The disuse of “Negro” is the result of the embrace of “Black” as the ethnonym for Americans who are of African origin although “African-American” remains in contention for the representation of what used to be the Negro. Even then the debate is still on as to whether Black, either as a noun or adjective, should be in capitalized form. (But “gay,” which has displaced “homosexual,” is still preferred to be in adjectival form as in “gay person” presumably to disabuse it of a largely sexual context.)
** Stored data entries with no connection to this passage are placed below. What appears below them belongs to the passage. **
(** Alice still reads through her first grant, and bob no longer does. *)
Lemma revocation_is_final_witness :
  decides (reading "bob") later = Some (false, None)
  ∧ decides (reading "alice") later = Some (true, Some "cap0") ∧ ¬ descends later "cap2" "cap0".
Proof.
  split; [by vm_compute|]. assert (decides (reading "alice") later = Some (true, Some "cap0")) as E by by vm_compute.
  split; [done|]. destruct (decides_run _ _ _ _ E) as (d & Ed & Ha & Hs).
  destruct (returns_run revoke_second delegated_to_bob) as [cap Er]; [by vm_compute|].
  eapply (revocation_is_final (at_time 4) "cap2" "human" true delegated_to_bob _ cap later);
    [apply reached_ok, delegated_history|exact Er| |exact Ed|exact Ha|exact Hs].
  apply rtc_once. eapply step_delegate. apply (runs_after to_carol).
Defined.

(** ** Uses *)

Definition grant_twice : M CStore Capability :=
  issue_trusted (at_time 1) "alice" "fs:/srv/*" ["read"] "human" CapabilityEffect.ALLOW [] [] None (Some 2%Z) false true None.
Definition twice : CStore := state_after grant_twice bare.
Definition read_consuming (t : Z) : M CStore CapabilityDecision :=
  require (at_time t) "alice" "fs:/srv/data/x" "read" NoContext true None "read".
Definition read_once : CStore := state_after (read_consuming 2) twice.

Definition uses_left (id : string) (s : CStore) : option (option Z) := cap_uses_remaining <$> (cap_rows s !! id).

Lemma twice_history : authority_history bare twice.
Proof. apply rtc_once. eapply step_issue_trusted. apply (runs_after grant_twice). Qed.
Early (or classical) liberalism is the philosophy which promotes the view that the individual should be free (liber) from the coercion of the sovereign power (or other individuals or groups) to realize his full potential whether in the political, social or economic realms. Adam Smith first articulated this thinking in the Wealth of Nations in which he advocated for economic pursuits free from government interference. The twin brother of liberalism is democracy which allows the people a certain degree of control over their chosen leaders through enumeration and separation of powers and the acknowledgement of certain fundamental rights as further limitation of those powers; thus, the coined words liberal democracy. Unbridled economic freedom has unfortunately resulted in the concentration of economic powers in the hands of only the few, a development that has been perceived as a threat to those individual rights and liberties which are essential in a democracy. This realization has given birth to modern liberalism (somehow the opposite of classical liberalism) which calls for government intervention in the economic sphere for the general welfare. Modern liberals have now appropriated liberalism whereas classical liberals have acquired the appellation of conservatives.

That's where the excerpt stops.